Please report how many lines in the records below contain the word "Fixpoint", and give nothing else.

[[ Data in this exercise open ]]

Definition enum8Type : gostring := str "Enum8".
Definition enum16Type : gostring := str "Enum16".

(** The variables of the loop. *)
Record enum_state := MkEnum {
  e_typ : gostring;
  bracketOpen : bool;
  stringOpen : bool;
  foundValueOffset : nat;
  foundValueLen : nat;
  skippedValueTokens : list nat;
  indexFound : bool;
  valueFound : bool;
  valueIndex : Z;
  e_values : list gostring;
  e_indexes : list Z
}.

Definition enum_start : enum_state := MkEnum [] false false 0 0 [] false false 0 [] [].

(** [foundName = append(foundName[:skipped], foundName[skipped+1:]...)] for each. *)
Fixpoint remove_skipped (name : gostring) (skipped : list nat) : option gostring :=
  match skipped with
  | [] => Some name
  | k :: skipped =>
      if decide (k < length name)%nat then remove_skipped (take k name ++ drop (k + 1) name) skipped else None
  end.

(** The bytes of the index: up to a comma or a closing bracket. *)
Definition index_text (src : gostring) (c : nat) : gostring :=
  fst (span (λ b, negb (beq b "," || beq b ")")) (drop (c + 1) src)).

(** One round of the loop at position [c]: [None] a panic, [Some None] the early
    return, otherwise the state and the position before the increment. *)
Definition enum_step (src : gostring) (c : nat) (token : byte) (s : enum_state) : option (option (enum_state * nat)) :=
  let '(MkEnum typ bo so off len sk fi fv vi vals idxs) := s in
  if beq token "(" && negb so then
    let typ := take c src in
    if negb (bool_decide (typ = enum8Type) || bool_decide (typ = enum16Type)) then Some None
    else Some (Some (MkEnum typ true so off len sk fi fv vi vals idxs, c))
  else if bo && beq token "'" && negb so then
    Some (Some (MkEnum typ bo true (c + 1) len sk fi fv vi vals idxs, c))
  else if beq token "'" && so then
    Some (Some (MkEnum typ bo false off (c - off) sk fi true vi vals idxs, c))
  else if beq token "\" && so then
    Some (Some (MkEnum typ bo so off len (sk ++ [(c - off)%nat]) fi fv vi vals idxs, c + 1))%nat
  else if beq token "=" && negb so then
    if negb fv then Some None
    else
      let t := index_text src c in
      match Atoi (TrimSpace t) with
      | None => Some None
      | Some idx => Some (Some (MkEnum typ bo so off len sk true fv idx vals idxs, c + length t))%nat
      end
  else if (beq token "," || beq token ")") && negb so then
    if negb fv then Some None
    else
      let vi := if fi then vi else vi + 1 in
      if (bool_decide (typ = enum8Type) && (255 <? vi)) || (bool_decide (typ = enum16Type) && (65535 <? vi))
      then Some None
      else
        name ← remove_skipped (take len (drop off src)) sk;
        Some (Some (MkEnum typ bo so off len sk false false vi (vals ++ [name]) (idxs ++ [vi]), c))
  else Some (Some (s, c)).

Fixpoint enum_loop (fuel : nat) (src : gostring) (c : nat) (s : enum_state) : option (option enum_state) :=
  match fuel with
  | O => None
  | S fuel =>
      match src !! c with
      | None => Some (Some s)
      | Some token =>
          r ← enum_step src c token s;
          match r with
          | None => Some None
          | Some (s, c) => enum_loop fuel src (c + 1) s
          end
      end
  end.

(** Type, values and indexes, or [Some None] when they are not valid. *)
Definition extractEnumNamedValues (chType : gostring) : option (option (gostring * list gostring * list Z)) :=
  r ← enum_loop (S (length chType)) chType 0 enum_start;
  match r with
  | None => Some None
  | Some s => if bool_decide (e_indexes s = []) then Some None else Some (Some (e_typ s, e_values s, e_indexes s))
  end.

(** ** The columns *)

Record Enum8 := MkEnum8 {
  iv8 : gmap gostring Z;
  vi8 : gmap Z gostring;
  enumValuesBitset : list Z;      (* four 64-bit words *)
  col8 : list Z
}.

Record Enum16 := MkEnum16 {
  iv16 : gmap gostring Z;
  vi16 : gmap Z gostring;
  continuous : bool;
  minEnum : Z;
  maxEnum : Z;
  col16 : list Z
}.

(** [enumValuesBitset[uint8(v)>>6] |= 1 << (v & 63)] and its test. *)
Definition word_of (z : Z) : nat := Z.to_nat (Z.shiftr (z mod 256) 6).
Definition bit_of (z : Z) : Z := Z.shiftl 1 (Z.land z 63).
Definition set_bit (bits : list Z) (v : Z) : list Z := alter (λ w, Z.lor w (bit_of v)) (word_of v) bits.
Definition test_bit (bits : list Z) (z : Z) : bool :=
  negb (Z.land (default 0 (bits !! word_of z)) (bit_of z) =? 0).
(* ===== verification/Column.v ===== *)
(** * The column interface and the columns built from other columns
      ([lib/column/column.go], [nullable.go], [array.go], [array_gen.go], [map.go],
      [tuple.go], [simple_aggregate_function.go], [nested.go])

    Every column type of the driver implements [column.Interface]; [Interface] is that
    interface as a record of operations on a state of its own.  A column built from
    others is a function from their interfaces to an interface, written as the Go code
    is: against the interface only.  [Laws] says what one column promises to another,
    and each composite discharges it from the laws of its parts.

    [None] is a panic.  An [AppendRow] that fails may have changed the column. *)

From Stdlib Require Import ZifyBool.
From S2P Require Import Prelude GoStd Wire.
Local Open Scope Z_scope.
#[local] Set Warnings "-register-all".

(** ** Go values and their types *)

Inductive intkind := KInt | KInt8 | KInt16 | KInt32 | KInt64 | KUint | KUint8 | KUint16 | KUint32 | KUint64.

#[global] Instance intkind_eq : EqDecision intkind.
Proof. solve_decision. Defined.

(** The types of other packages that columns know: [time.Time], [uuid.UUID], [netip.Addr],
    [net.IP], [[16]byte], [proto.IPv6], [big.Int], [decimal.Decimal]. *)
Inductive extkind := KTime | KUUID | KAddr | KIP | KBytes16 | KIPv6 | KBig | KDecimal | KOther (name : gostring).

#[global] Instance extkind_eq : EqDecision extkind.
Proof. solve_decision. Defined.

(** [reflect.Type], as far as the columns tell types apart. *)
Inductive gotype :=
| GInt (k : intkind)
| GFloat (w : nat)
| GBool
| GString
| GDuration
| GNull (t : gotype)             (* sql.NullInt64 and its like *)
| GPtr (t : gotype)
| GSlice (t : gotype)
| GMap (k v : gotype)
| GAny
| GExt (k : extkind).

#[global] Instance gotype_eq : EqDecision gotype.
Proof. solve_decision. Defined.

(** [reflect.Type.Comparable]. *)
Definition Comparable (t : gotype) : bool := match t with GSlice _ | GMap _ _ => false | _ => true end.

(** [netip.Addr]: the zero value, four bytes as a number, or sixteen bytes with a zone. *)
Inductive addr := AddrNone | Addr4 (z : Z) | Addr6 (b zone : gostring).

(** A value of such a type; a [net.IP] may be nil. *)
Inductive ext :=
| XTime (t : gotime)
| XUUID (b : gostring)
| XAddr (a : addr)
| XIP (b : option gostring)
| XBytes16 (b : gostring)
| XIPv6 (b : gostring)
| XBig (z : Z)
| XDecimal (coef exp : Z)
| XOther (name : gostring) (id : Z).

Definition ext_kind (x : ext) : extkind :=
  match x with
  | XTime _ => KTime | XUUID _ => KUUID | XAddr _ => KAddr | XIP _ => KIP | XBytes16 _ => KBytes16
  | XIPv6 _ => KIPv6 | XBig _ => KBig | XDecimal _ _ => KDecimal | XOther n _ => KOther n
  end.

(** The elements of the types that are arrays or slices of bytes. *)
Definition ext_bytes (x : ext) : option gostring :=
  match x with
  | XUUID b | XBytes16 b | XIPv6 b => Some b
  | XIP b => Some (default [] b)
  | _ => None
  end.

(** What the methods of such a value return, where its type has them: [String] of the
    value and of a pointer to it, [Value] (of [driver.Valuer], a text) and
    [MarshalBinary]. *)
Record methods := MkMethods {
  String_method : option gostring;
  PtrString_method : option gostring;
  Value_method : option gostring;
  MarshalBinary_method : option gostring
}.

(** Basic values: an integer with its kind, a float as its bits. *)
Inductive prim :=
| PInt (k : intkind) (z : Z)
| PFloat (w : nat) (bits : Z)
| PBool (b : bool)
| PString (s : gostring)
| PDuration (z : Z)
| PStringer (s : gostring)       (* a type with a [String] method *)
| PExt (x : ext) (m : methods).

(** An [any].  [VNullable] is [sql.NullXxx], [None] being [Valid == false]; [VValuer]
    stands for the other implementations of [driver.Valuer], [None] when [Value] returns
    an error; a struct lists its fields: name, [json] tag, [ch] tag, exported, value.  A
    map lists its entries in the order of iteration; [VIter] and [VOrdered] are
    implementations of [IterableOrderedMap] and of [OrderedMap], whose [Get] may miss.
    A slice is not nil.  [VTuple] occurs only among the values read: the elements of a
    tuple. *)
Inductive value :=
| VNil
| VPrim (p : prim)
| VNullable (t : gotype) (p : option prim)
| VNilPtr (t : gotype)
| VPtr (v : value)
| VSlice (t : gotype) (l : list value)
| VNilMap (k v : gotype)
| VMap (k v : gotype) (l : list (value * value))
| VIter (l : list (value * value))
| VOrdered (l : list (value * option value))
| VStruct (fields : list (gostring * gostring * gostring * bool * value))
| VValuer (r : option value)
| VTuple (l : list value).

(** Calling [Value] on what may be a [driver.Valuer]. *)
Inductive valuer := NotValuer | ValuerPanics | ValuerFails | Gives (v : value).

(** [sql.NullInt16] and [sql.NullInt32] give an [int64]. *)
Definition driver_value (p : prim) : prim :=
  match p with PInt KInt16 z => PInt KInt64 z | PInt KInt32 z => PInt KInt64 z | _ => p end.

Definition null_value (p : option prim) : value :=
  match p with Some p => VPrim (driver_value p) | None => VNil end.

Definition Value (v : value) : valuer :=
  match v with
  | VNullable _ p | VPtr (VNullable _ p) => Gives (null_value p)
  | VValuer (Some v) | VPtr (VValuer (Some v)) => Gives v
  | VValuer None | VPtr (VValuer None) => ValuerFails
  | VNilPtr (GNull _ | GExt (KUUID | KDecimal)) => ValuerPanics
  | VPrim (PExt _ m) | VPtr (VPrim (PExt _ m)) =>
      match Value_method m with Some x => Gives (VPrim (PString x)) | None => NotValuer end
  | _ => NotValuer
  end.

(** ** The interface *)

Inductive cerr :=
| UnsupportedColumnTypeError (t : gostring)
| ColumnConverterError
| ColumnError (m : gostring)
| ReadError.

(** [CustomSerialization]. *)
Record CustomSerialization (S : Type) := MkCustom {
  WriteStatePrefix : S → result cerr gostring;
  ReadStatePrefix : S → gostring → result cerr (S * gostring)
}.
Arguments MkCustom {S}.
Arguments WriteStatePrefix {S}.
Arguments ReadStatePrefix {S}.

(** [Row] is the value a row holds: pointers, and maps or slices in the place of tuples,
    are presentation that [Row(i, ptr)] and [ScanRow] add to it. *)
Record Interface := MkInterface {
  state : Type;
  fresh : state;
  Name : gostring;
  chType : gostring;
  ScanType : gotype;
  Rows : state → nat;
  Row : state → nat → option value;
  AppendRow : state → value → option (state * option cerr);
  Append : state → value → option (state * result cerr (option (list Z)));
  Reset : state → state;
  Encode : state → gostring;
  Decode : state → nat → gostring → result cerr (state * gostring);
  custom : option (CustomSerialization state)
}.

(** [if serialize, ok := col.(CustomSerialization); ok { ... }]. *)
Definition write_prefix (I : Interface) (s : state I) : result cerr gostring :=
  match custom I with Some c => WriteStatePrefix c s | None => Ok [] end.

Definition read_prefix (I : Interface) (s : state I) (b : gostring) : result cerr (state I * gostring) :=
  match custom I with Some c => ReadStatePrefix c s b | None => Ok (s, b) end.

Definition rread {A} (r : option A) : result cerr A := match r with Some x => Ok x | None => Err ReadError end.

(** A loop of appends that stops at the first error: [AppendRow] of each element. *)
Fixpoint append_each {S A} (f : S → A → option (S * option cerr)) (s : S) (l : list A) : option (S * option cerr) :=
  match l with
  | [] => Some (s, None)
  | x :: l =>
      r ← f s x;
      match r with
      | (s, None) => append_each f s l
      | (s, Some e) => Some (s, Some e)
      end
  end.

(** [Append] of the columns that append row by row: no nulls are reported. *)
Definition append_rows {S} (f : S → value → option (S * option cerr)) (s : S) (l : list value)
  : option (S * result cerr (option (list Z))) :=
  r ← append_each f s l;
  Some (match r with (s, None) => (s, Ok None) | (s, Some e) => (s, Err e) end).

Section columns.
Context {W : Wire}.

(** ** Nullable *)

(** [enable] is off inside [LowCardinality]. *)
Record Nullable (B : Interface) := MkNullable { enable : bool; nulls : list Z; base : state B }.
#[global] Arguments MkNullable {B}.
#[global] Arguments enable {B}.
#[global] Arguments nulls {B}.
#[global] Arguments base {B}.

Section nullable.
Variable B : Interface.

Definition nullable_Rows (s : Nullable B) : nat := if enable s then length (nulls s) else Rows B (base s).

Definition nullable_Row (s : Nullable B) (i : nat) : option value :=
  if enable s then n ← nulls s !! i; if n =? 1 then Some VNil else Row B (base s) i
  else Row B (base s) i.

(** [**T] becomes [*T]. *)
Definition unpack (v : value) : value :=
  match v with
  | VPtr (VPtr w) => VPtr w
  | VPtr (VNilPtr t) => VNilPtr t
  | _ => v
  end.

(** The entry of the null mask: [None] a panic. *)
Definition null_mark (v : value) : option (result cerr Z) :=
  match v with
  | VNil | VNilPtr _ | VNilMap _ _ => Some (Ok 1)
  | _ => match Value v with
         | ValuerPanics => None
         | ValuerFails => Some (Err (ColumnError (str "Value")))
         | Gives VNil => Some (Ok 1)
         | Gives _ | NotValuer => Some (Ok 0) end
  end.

[[ Data in this exercise closed ]]
[[ Data in this exercise open ]]

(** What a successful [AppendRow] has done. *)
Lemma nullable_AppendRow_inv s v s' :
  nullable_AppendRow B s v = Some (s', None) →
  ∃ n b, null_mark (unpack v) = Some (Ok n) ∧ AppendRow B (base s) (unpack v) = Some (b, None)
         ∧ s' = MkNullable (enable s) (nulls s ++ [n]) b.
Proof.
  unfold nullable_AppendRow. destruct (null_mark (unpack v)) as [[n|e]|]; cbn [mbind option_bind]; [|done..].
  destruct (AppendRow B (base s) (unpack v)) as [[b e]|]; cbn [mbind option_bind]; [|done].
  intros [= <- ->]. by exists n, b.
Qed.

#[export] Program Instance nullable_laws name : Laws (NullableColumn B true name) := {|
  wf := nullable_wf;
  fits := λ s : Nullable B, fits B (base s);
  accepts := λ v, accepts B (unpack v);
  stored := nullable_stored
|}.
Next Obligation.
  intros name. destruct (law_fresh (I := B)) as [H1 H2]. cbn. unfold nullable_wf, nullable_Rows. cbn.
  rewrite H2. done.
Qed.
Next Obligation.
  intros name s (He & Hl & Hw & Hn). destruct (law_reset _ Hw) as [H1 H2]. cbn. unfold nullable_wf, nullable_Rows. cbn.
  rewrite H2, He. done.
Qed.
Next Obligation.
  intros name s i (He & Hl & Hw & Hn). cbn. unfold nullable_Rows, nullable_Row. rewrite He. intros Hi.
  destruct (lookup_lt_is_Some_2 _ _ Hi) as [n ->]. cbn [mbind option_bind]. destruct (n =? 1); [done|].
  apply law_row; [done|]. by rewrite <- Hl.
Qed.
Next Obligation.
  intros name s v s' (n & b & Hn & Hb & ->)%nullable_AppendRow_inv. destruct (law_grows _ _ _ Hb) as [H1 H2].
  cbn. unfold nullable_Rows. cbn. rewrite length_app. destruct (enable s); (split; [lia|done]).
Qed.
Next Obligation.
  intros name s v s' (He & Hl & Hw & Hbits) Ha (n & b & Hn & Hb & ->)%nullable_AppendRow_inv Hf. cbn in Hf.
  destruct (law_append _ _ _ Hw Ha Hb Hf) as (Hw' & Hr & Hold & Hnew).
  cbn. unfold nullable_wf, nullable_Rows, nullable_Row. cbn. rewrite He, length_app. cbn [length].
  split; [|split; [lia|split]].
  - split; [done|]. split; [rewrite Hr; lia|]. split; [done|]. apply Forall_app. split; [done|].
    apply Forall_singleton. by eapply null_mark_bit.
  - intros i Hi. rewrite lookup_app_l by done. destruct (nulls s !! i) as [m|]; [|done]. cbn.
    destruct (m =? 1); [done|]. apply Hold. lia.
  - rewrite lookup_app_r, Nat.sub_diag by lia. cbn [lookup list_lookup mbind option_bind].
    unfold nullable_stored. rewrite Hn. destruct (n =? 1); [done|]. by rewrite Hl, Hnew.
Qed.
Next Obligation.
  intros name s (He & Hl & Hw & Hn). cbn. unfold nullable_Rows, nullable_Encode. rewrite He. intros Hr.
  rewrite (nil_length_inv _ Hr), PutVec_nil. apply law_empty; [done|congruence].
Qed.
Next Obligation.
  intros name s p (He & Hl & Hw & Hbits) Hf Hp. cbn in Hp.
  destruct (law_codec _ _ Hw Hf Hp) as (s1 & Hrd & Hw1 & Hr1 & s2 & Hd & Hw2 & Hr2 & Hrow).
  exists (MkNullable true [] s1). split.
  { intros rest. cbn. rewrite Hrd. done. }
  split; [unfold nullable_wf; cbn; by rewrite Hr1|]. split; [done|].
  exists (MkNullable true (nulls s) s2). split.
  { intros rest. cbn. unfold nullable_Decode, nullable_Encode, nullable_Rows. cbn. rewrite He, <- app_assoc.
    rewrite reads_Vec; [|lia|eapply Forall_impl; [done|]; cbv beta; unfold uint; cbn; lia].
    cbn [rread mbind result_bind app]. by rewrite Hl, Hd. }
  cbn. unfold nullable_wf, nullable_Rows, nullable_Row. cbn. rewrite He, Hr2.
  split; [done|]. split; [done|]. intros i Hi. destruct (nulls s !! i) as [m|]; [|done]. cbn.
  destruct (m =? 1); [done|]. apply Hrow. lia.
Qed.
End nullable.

[[ Data in this exercise closed ]]
[[ Data in this exercise open ]]

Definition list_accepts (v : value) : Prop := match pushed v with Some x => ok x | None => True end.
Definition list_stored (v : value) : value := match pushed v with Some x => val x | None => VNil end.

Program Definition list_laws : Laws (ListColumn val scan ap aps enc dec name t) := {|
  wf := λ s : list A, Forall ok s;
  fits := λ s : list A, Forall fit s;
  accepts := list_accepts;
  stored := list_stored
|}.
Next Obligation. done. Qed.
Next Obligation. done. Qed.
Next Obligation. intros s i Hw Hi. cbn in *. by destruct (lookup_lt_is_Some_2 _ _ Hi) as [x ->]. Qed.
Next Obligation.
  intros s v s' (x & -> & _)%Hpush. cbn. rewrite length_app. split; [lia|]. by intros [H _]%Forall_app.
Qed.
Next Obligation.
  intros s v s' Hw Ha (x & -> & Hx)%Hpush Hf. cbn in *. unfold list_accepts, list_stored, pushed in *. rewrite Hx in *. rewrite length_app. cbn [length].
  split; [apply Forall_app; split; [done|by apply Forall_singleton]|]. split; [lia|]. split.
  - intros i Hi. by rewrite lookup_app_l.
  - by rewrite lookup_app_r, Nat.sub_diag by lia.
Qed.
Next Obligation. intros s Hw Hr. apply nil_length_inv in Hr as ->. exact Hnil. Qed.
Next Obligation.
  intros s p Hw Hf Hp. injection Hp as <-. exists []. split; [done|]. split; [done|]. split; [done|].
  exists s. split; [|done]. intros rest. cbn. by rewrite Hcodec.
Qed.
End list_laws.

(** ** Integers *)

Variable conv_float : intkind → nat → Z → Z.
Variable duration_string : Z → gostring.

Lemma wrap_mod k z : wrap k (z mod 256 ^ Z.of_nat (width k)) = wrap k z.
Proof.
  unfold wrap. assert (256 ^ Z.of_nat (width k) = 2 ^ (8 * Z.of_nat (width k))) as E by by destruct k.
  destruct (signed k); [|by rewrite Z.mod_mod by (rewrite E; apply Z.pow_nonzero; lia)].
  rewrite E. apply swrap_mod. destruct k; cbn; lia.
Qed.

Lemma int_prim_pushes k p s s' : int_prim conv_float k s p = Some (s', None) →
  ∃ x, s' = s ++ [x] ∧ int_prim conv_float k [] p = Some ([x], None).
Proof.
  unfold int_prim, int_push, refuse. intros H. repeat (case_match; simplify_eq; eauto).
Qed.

[[ Data in this exercise closed ]]

Answer below
3